Over the past several weeks, I’ve had the happy task of perusing all twelve of the Dale Warland Singers’ past Saint Paul Sunday appearances—from No. 001 (our very first program, etched for posterity onto three heavy quarter-inch reels) up through this week’s sublime No. 553, which you can hear here. We’re in the process of digitizing them for the SPS archive and other future projects, including a retrospective program that will draw from all of them, so stay tuned!

Each of the programs reveals this choir’s power to enthrall, whether the music being sung is quite early or freshly composed. And however worn the term “timeless” may be, it fits the music on this week’s program especially well—music that will outlive (or has already long outlived) its creators, or that, in different sense of the word, lifts us out of time altogether.

No music can achieve either, of course, unless it's brought to life by performers as responsive and inspired as these singers are.
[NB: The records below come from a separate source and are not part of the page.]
(** *** Steps that change one consumer *)

Lemma inv_set_consumer s f new rest c x x' :
  Inv s (f :: rest) -> consumers s !! c = Some x -> consumer_le x x' ->
  (operation x = None -> operation x' = None \/ 0 < drives c f) ->
  Forall (frame_ok (set_consumer c x' s)) new ->
  consumer_step s (set_consumer c x' s) f new rest c x x' ->
  (forall c', c' <> c ->
     sumZ (runs c') new = runs c' f /\ detaches c' f <= sumZ (detaches c') new /\ sumZ (drives c') new <= drives c' f /\
     before_subscription c' f + will_complete c' f = 0) ->
  (forall o, is_op s o -> sumZ (holds o) new + held o x' = holds o f + held o x /\ will_publish o f <= sumZ (will_publish o) new) ->
  Inv (set_consumer c x' s) (new ++ rest).
Proof.
  intros HI Hx Hle Hu Hf Hs Hc Ho. assert (Hc0 : is_Some (consumers s !! c)) by by exists x.
  assert (Hsl : state_le s (set_consumer c x' s)) by by apply le_set_consumer with x.
  assert (Hx' : consumers (set_consumer c x' s) !! c = Some x').
  { cbn. apply list_lookup_insert_eq. by apply lookup_lt_is_Some. }
  apply (inv_step s (set_consumer c x' s) f new rest); auto.
  - intros c' (y & Hy & Hop). destruct (decide (c' = c)) as [->|Hne].
    + simplify_eq. destruct (Hu Hop); [left|by right]. by exists x'.
    + left. exists y. split; [|done]. cbn. by rewrite list_lookup_insert_ne.
  - intros c' y Hy. right. destruct (lookup_set_consumer s c x' c' y Hc0 Hy) as [[-> ->]|[Hne Hy']]; [by exists x|].
    exists y. split; [done|]. destruct (Hc c' Hne) as (H1 & H2 & H3 & H4). apply consumer_step_same; auto; [lia|].
    intros _ o y' id Hop Hy'' Hid. by eapply (waiting_registered _ _ _ _ o y').
  - intros o y Hy. right. exists y. split; [done|]. destruct (Ho o) as [H1 H2]; [by exists y|].
    destruct (inv_ops _ _ HI o y Hy) as [G1 G2 G3 G4 G5 G6 G7]. split; try done.
    + cbn. rewrite (sumZ_insert _ _ _ x) by done. lia.
    + intros i c' Hi. apply G5 in Hi as [? Hi]. split; [done|]. by apply (consumer_mono s).
    + intros Hd. destruct (abandoned_ y); [by left|]. right. right. auto.
  - eapply Forall_impl; [apply (inv_completed _ _ HI)|]. apply (consumer_mono s _ Hsl).
Qed.

Lemma lookup_set_same s c x x' : consumers s !! c = Some x -> consumers (set_consumer c x' s) !! c = Some x'.
Proof. intros Hx. cbn. apply list_lookup_insert_eq. by eapply lookup_lt_Some. Qed.

Lemma held_eq o x :
  held o x = match operation x with Some o' => if operation_attached x then one (o' = o) else 0 | None => 0 end.
Proof.
  unfold held. destruct (operation x) as [o'|]; [|apply one_false; by intros [? _]].
  destruct (operation_attached x); [|apply one_false; by intros [_ ?]]. unfold one. f_equal. apply bool_decide_ext. naive_solver.
Qed.

Lemma inv_bind s c k o owner attached x x' rest : consumers s !! c = Some x -> bind o attached x = Some x' ->
  Inv s (FBind c k o owner attached :: rest) -> Inv (set_consumer c x' s) (FSubscribe c k o owner :: rest).
Proof.
  intros Hx Hb HI. pose proof (inv_top _ _ _ HI) as ((y & Hy & Hop) & Ho & Hw). simplify_eq.
  unfold bind in Hb. destruct (subscription_detached x) eqn:Hd; [done|]. destruct (completion_claimed x) eqn:Hcl; [done|].
  cbn in Hb. injection Hb as <-. destruct (inv_consumers _ _ HI c x Hx) as [G1 G2 G3 G4 G5 G6 G7].
  set (x' := mkConsumer _ _ _ _ _). assert (Hx' : consumers (set_consumer c x' s) !! c = Some x') by by eapply lookup_set_same.
  assert (Hle : consumer_le x x') by (split; cbn; congruence).
  apply (inv_set_consumer s (FBind c k o owner attached) [_] rest c x x'); auto.
  - intros _. right. counts. rewrite one_true by done. lia.
  - apply Forall_singleton. split_and!; [done|by exists x'|]. right. by exists x'.
  - split; cbn [x' subscription_detached completion_claimed operation operation_attached subscription_id]; try done.
    + rewrite Hcl. counts. cbn. lia.
    + counts. lia.
    + intros o' [= <-]. right. split_and!; [done|exact Hw|]. by rewrite G7.
    + intros _ _. apply (waiting_frames _ [_]). counts. rewrite one_true by done. lia.
    + intros _ o' y Hop'. congruence.
  - intros c' Hne. split_and!; counts; rewrite ?(one_false (c = c')) by congruence; lia.
  - intros o' _. rewrite !held_eq, Hop. cbn [x' operation operation_attached]. destruct owner, attached; split; counts; lia.
Qed.

Lemma inv_set s c k o owner id x x' back rest : consumers s !! c = Some x -> set_subscription o id x = (x', back) ->
  Inv s (FSetSubscription c k o owner id :: rest) ->
  Inv (set_consumer c x' s) ((when back (FUnsubscribe o id) ++ when owner (FWork k o)) ++ rest).
Proof.
  intros Hx Hs HI. pose proof (inv_top _ _ _ HI) as (Ho & _ & Hb & Hsub).
  destruct (inv_consumers _ _ HI c x Hx) as [G1 G2 G3 G4 G5 G6 G7].
  assert (Hcase : (back = false /\ (x' = x \/ id <> 0 /\ operation x = Some o /\ subscription_detached x = false /\
                     x' = mkConsumer (operation x) id (operation_attached x) (subscription_detached x) (completion_claimed x))) \/
                  (back = true /\ x' = x /\ id <> 0 /\ completion_claimed x = true)).
  { unfold set_subscription in Hs. destruct (Z.eqb_spec id 0) as [|Hid]; [simplify_eq; auto|].
    destruct (subscription_detached x) eqn:Hd; cbn [orb] in Hs.
    - right. simplify_eq. split_and!; [done..|by apply G2].
    - case_bool_decide as Hop; cbn in Hs; simplify_eq; [left; auto 6|]. right. split_and!; [done..|].
      destruct Hb as [(z & Hz & ?)|(z & Hz & ?)]; simplify_eq; congruence. }
  assert (Hsame : operation x' = operation x /\ operation_attached x' = operation_attached x /\
                  subscription_detached x' = subscription_detached x /\ completion_claimed x' = completion_claimed x).
  { by destruct Hcase as [(_ & [->|(_ & _ & _ & ->)])|(_ & -> & _)]. }
  destruct Hsame as (E1 & E2 & E3 & E4).
  assert (Hle : consumer_le x x') by (split; rewrite ?E1, ?E4; auto).
  assert (Hsl : state_le s (set_consumer c x' s)) by by apply le_set_consumer with x.
  assert (Hx' : consumers (set_consumer c x' s) !! c = Some x') by by eapply lookup_set_same.
  apply (inv_set_consumer s (FSetSubscription c k o owner id) _ rest c x x'); auto.
  - intros Hop. left. congruence.
  - apply Forall_app. split; [|by destruct owner; repeat constructor]. destruct back; [|constructor]. apply Forall_singleton.
    destruct Hcase as [[? _]|(_ & _ & Hid & Hcl)]; [done|]. eapply (subscriber_mono _ _ Hsl); [|by apply Hsub].
    intros c' ->. exists x'. by rewrite E4.
  - split; rewrite ?E1, ?E2, ?E3, ?E4; try done.
    + destruct back, owner; counts; cbn; lia.
    + intros Hcl Hd. right. split_and!; [done|done|destruct back, owner; counts; lia].
    + destruct back, owner; counts; lia.
    + intros o' Hop. destruct Hcase as [(_ & [->|(Hid & Hop' & Hd & ->)])|(_ & -> & _)]; [by left| |by left].
      right. simplify_eq. destruct (G5 o Hop') as (K1 & K2 & _). cbn. split_and!; [done|exact K2|]. intros _.
      eapply (subscriber_mono _ _ Hsl); [|by apply Hsub]. done.
    + intros _ o' y Hop Hy Hw. right. right. exists o', y. rewrite E1. auto.
    + intros Hop. destruct Hcase as [(_ & [->|(_ & Hop' & _)])|(_ & -> & _)]; [auto|congruence|auto].
  - intros c' Hne. split_and!; destruct back, owner; counts; rewrite ?(one_false (c = c')) by congruence; lia.
  - intros o' _. unfold held. rewrite E1, E2. split; destruct back, owner; counts; lia.
Qed.

Lemma inv_complete s c x x' rest : consumers s !! c = Some x -> claim x = Some x' ->
  Inv s (FComplete c :: rest) -> Inv (set_consumer c x' s) (FDetach c :: FRun c :: rest).
Proof.
  intros Hx Hc HI. unfold claim in Hc. destruct (completion_claimed x) eqn:Hcl; [done|]. injection Hc as <-.
  destruct (inv_consumers _ _ HI c x Hx) as [G1 G2 G3 G4 G5 G6 G7].
  assert (Hd : subscription_detached x = false) by (destruct (subscription_detached x); [destruct (G2 eq_refl); congruence|done]).
  set (x' := mkConsumer _ _ _ _ _). assert (Hx' : consumers (set_consumer c x' s) !! c = Some x') by by eapply lookup_set_same.
  assert (Hle : consumer_le x x') by (split; cbn; auto).
  apply (inv_set_consumer s (FComplete c) [FDetach c; FRun c] rest c x x'); auto.
  - repeat constructor; by exists x'.
  - split; cbn [x' subscription_detached completion_claimed operation operation_attached subscription_id]; try done.
    + rewrite Hcl. counts. rewrite one_true by done. cbn. lia.
    + by rewrite Hd.
    + intros _ _. left. counts. rewrite one_true by done. lia.
    + intros o Ho. by left.
  - intros c' Hne. split_and!; counts; rewrite ?(one_false (c = c')) by congruence; lia.
  - intros o _. split; [|counts; lia]. unfold held. cbn [x' operation operation_attached]. counts. lia.
Qed.

(** What a consumer gives up when it is detached. *)
Definition given_up (o : option nat) (id : Z) (attached : bool) : list (frame E) :=
  match o with Some o => when (negb (id =? 0)) (FUnsubscribe o id) ++ when attached (FRelease o) | None => [] end.

Lemma inv_detach s c x x' o id attached rest : consumers s !! c = Some x -> detach x = Some (x', o, id, attached) ->
  Inv s (FDetach c :: rest) -> Inv (set_consumer c x' s) (given_up o id attached ++ rest).
Proof.
  intros Hx Hdet HI. pose proof (inv_top _ _ _ HI) as (y & Hy & Hcl). simplify_eq.
  unfold detach in Hdet. destruct (subscription_detached x) eqn:Hd; [done|]. injection Hdet as <- <- <- <-.
  destruct (inv_consumers _ _ HI c x Hx) as [G1 G2 G3 G4 G5 G6 G7]. rewrite Hcl.
  set (x' := mkConsumer _ _ _ _ _). assert (Hx' : consumers (set_consumer c x' s) !! c = Some x') by by eapply lookup_set_same.
  assert (Hle : consumer_le x x') by (split; cbn; auto).
  assert (Hsl : state_le s (set_consumer c x' s)) by by apply le_set_consumer with x.
  apply (inv_set_consumer s (FDetach c) _ rest c x x'); auto.
  - unfold given_up. destruct (operation x) as [o|] eqn:Ho; [|constructor]. destruct (G5 o eq_refl) as (K1 & _ & K3).
    apply Forall_app. split; [|destruct (operation_attached x); by repeat constructor].
    destruct (Z.eqb_spec (subscription_id x) 0); [constructor|]. apply Forall_singleton.
    eapply (subscriber_mono _ _ Hsl); [|by apply K3]. intros c' ->. by exists x'.
  - split; cbn [x' subscription_detached completion_claimed operation operation_attached subscription_id]; try done.
    + rewrite Hcl. unfold given_up. destruct (operation x), (subscription_id x =? 0), (operation_attached x); counts; cbn; lia.
    + unfold given_up. destruct (operation x), (subscription_id x =? 0), (operation_attached x); counts; lia.
  - intros c' Hne. unfold given_up. destruct (operation x), (subscription_id x =? 0), (operation_attached x);
      split_and!; counts; rewrite ?(one_false (c = c')) by congruence; lia.
  - intros o _. rewrite !held_eq. unfold given_up. cbn [x' operation].
    destruct (operation x), (operation_attached x), (subscription_id x =? 0); split; counts; lia.
Qed.

(** *** Calls and cancellations *)

Lemma inv_idle s fr : Inv s fr -> Inv s (FCallbacks [] :: fr).
Proof.
  intros [H1 H2 H3 H4 H5]. split; [by constructor; [constructor|]| | |done|done].
  - intros c x Hx. destruct (H2 c x Hx) as [G1 G2 G3 G4 G5 G6 G7]. by split.
  - intros o x Hx. destruct (H3 o x Hx). by split.
Qed.

Lemma inv_cancel s fr c x : consumers s !! c = Some x -> Inv s fr -> Inv s (FComplete c :: fr).
Proof.
  intros Hx HI%inv_idle. apply (inv_same s (FCallbacks []) [FComplete c] fr); [done| | |].
  - apply Forall_singleton. by exists x.
  - intros c' y Hy. split_and!; [by counts|by counts|by counts|]. intros _. counts. intros Hp%one_pos. by apply elem_of_nil in Hp.
  - intros o y Hy. by split; counts.
Qed.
I won’t even try to describe the peculiar musical physics that conspire to make their time-suspensions possible, except to point to them and say they're miraculous. One opens up in the endlessly serene G-major conclusion to Howard Hanson’s “Prayer of the Middle Ages” (not too long after the choir sings “from time unknown to time unknown”). Morten Lauridsen’s “O Magnum Mysterium” is suffused with awe from beginning to end, sounding paradoxically centuries old and unmistakably of our own place and time. And when the Dale Warland Singers perform Carol Barnett's reimagination of the relatively straightforward Sacred Harp tune "McKay," it builds into an ecstatic celebration of creation's “rocks and hills and brooks and vales.”
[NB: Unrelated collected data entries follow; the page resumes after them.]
(** src/src/parser/config/proxy.h:90-217 [Proxy, the protocol fields] *)
Record Fields := mkFields {
  CongestionControl : str; Username : str; Password : str; EncryptMethod : str; Plugin : str; PluginOption : str;
  Protocol : str; ProtocolParam : str; OBFS : str; OBFSParam : str; UserId : str; AlterId : Z;
  TransferProtocol : str; FakeType : str; AuthStr : str; IdleSessionCheckInterval : Z; IdleSessionTimeout : Z;
  MinIdleSession : Z; NaiveInsecureConcurrency : Z; NaiveQuic : tribool; NaiveUot : tribool; TLSStr : str;
  TLSSecure : bool; Host : str; Path : str; Edge : str; QUICSecure : str; QUICSecret : str; UDP : tribool;
  XUDP : tribool; TCPFastOpen : tribool; AllowInsecure : tribool; TLS13 : tribool; SnellVersion : Z;
  SnellReuse : tribool; SnellUserKey : str; SnellNetwork : str; SnellMode : str; SnellUDPPort : Z;
  ShadowTLSPassword : str; ShadowTLSSNI : str; ShadowTLSVersion : Z; ServerName : str; SelfIP : str;
  SelfIPv6 : str; PublicKey : str; PrivateKey : str; PreSharedKey : str; DnsServers : list str; Mtu : Z;
  AllowedIPs : str; KeepAlive : Z; TestUrl : str; ClientId : str; WireGuardPeers : list WireGuardPeer;
  WireGuardLocalAddresses : list str; WireGuardInterfaceName : str; WireGuardSystem : tribool;
  WireGuardListenPort : Z; WireGuardWorkers : Z; Ports : str; Auth : str; Alpn : str; UpMbps : str; DownMbps : str;
  HysteriaHopInterval : str; Insecure : str; Fingerprint : str; OBFSPassword : str; Hysteria2RealmUrl : str;
  Hysteria2GeckoMinPacketSize : str; Hysteria2GeckoMaxPacketSize : str; Hysteria2ECH : str;
  Hysteria2PortsAreAdditional : bool; GRPCServiceName : str; GRPCMode : str; ShortId : str; Flow : str;
  Encryption : str; FlowShow : bool; DisableSni : tribool; UpSpeed : Z; DownSpeed : Z; SNI : str;
  ReduceRtt : tribool; UdpRelayMode : str; RequestTimeout : Z; token : str; UnderlyingProxy : str;
  AlpnList : list str; PacketEncoding : str; Multiplexing : str; MieruProfile : str; MieruSourceId : str;
  MieruSourceRemark : str; MieruBindingIndex : Z; MieruHasUnknownParameters : bool; MieruHandshakeMode : str;
  MieruTrafficPattern : str; V2rayHttpUpgrade : tribool; XrayLinkOptions : list (str * str);
  CanonicalProxyJson : str
}.

Notation Node := (NodeSelect.Proxy Fields).

(** The record spelled out, from which the setters are made. *)
Definition eta_Fields (r : Fields) : Fields :=
  mkFields (CongestionControl r) (Username r) (Password r) (EncryptMethod r) (Plugin r) (PluginOption r)
    (Protocol r) (ProtocolParam r) (OBFS r) (OBFSParam r) (UserId r) (AlterId r) (TransferProtocol r) (FakeType r)
    (AuthStr r) (IdleSessionCheckInterval r) (IdleSessionTimeout r) (MinIdleSession r) (NaiveInsecureConcurrency r)
    (NaiveQuic r) (NaiveUot r) (TLSStr r) (TLSSecure r) (Host r) (Path r) (Edge r) (QUICSecure r) (QUICSecret r)
    (UDP r) (XUDP r) (TCPFastOpen r) (AllowInsecure r) (TLS13 r) (SnellVersion r) (SnellReuse r) (SnellUserKey r)
    (SnellNetwork r) (SnellMode r) (SnellUDPPort r) (ShadowTLSPassword r) (ShadowTLSSNI r) (ShadowTLSVersion r)
    (ServerName r) (SelfIP r) (SelfIPv6 r) (PublicKey r) (PrivateKey r) (PreSharedKey r) (DnsServers r) (Mtu r)
    (AllowedIPs r) (KeepAlive r) (TestUrl r) (ClientId r) (WireGuardPeers r) (WireGuardLocalAddresses r)
    (WireGuardInterfaceName r) (WireGuardSystem r) (WireGuardListenPort r) (WireGuardWorkers r) (Ports r) (Auth r)
    (Alpn r) (UpMbps r) (DownMbps r) (HysteriaHopInterval r) (Insecure r) (Fingerprint r) (OBFSPassword r)
    (Hysteria2RealmUrl r) (Hysteria2GeckoMinPacketSize r) (Hysteria2GeckoMaxPacketSize r) (Hysteria2ECH r)
    (Hysteria2PortsAreAdditional r) (GRPCServiceName r) (GRPCMode r) (ShortId r) (Flow r) (Encryption r)
    (FlowShow r) (DisableSni r) (UpSpeed r) (DownSpeed r) (SNI r) (ReduceRtt r) (UdpRelayMode r) (RequestTimeout r)
    (token r) (UnderlyingProxy r) (AlpnList r) (PacketEncoding r) (Multiplexing r) (MieruProfile r)
    (MieruSourceId r) (MieruSourceRemark r) (MieruBindingIndex r) (MieruHasUnknownParameters r)
    (MieruHandshakeMode r) (MieruTrafficPattern r) (V2rayHttpUpgrade r) (XrayLinkOptions r) (CanonicalProxyJson r).

Ltac fields_setter getter :=
  let e := eval unfold eta_Fields in eta_Fields in
  let p := eval pattern getter in e in
  match p with ?f _ =>
    let s := eval cbv beta in (fun u => f (fun r => u (getter r))) in exact s
  end.
#[export] Hint Extern 0 (@Setter Fields _ ?getter) => fields_setter getter : typeclass_instances.

(** src/src/parser/config/proxy.h:34-41 [WireGuardPeer, defaults] *)
Definition newPeer : WireGuardPeer := mkPeer [] 0 [] [] "0.0.0.0/0, ::/0" [] 0.

(** src/src/parser/config/proxy.h:82-217 [Proxy, defaults]
    [UpSpeed] and [DownSpeed] have no initializer: a new node has the values
    [upSpeed] and [downSpeed] that happen to be there. *)
Definition newFields (upSpeed downSpeed : Z) : Fields := {|
  CongestionControl := []; Username := []; Password := []; EncryptMethod := []; Plugin := []; PluginOption := [];
  Protocol := []; ProtocolParam := []; OBFS := []; OBFSParam := []; UserId := []; AlterId := 0;
  TransferProtocol := []; FakeType := []; AuthStr := []; IdleSessionCheckInterval := 30; IdleSessionTimeout := 30;
  MinIdleSession := 0; NaiveInsecureConcurrency := 0; NaiveQuic := indeterminate; NaiveUot := indeterminate;
  TLSStr := []; TLSSecure := false; Host := []; Path := []; Edge := []; QUICSecure := []; QUICSecret := [];
  UDP := indeterminate; XUDP := indeterminate; TCPFastOpen := indeterminate; AllowInsecure := indeterminate;
  TLS13 := indeterminate; SnellVersion := 0; SnellReuse := indeterminate; SnellUserKey := []; SnellNetwork := [];
  SnellMode := []; SnellUDPPort := 0; ShadowTLSPassword := []; ShadowTLSSNI := []; ShadowTLSVersion := 0;
  ServerName := []; SelfIP := []; SelfIPv6 := []; PublicKey := []; PrivateKey := []; PreSharedKey := [];
  DnsServers := []; Mtu := 0; AllowedIPs := "0.0.0.0/0, ::/0"; KeepAlive := 0; TestUrl := []; ClientId := [];
  WireGuardPeers := []; WireGuardLocalAddresses := []; WireGuardInterfaceName := [];
  WireGuardSystem := indeterminate; WireGuardListenPort := 0; WireGuardWorkers := 0; Ports := []; Auth := [];
  Alpn := []; UpMbps := []; DownMbps := []; HysteriaHopInterval := []; Insecure := []; Fingerprint := [];
  OBFSPassword := []; Hysteria2RealmUrl := []; Hysteria2GeckoMinPacketSize := [];
  Hysteria2GeckoMaxPacketSize := []; Hysteria2ECH := []; Hysteria2PortsAreAdditional := false;
  GRPCServiceName := []; GRPCMode := []; ShortId := []; Flow := []; Encryption := []; FlowShow := false;
  DisableSni := indeterminate; UpSpeed := upSpeed; DownSpeed := downSpeed; SNI := []; ReduceRtt := indeterminate;
  UdpRelayMode := "native"; RequestTimeout := 15000; token := []; UnderlyingProxy := []; AlpnList := [];
  PacketEncoding := []; Multiplexing := []; MieruProfile := []; MieruSourceId := []; MieruSourceRemark := [];
  MieruBindingIndex := 0; MieruHasUnknownParameters := false; MieruHandshakeMode := []; MieruTrafficPattern := [];
  V2rayHttpUpgrade := indeterminate; XrayLinkOptions := []; CanonicalProxyJson := []
|}.
Definition newNode (upSpeed downSpeed : Z) : Node := mkProxy Unknown 0 0 [] [] [] 0 (newFields upSpeed downSpeed).


(** ** The constructors of parser/subparser.cpp *)

(** src/src/parser/subparser.cpp:47-58 *)
Definition removeBrackets (input : str) : str :=
  match find_char "[" input 0, find_char "]" input 0 with
  | Some left_, Some right_ => if (left_ <? right_)%nat then erase (erase input right_ 1) left_ 1 else input
  | _, _ => input
  end.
These are just a few instances that especially captivated me. You’re sure to find your own...

Posted by Vaughn Ormseth at June 21, 2006 4:56 PM



Could someone tell me the name of the English composer whose piano work was featured on a Sunday in May of this year? The work was composed in 1996, and it was performed by a woman who said that she cherished it highly. I believe it was said that there is no recording of this music, which I found quite unique and beautiful.
Thank you,
Scott in Phoenix

By Scott at June 28, 2006 1:33 PM


The Warland program brought much needed magic and beauty into our lives this week as so many of your programs have done for years. i have been trying to find a recording of this great chorus singing Magnum Mysterium and the Kennedy tributes but have had little luck. How may I purchase this program on disc or MP2? We have discovered you online so now we can listen both in GA and in NM where we split our time. Thank you thank you. --Gabe Davidson

By Gabe & Jane at June 30, 2006 8:55 AM


Dear Scott, Thank you for posting! The work you're looking for is Thomas Adčs's "Traced Overhead," which was commissioned by the wonderful pianist who performed it for us a few weeks ago, Imogen Cooper. (See http://saintpaulsunday.publicradio.org/programs/598/ ) Though Ms. Cooper hasn't recorded it, there is a CD of the piece performed by the composer himself, which you may purchase from the Public Radio Music Source by going here: http://www.thestore24.com/Classical/SearchResults.aspx?sec=Work&search=Still+Sorrowing%2c+Op.+7

By Vaughn Ormseth at June 30, 2006 9:30 AM


Dear Gabe,
Thanks to you too for posting and for your warm regards. The two works you mention -- Morten Lauridsen's "O Magnum Mysterium" and Herbert Howell's "Take Him, Earth, For Cherishing" -- are not yet available on CD from the Dale Warland Singers *but* will be in early 2007 from Gothic Records as part of the choir's "Cathedral Classics" series of recordings. Most of the other works on the program you heard will be on this new realease as well.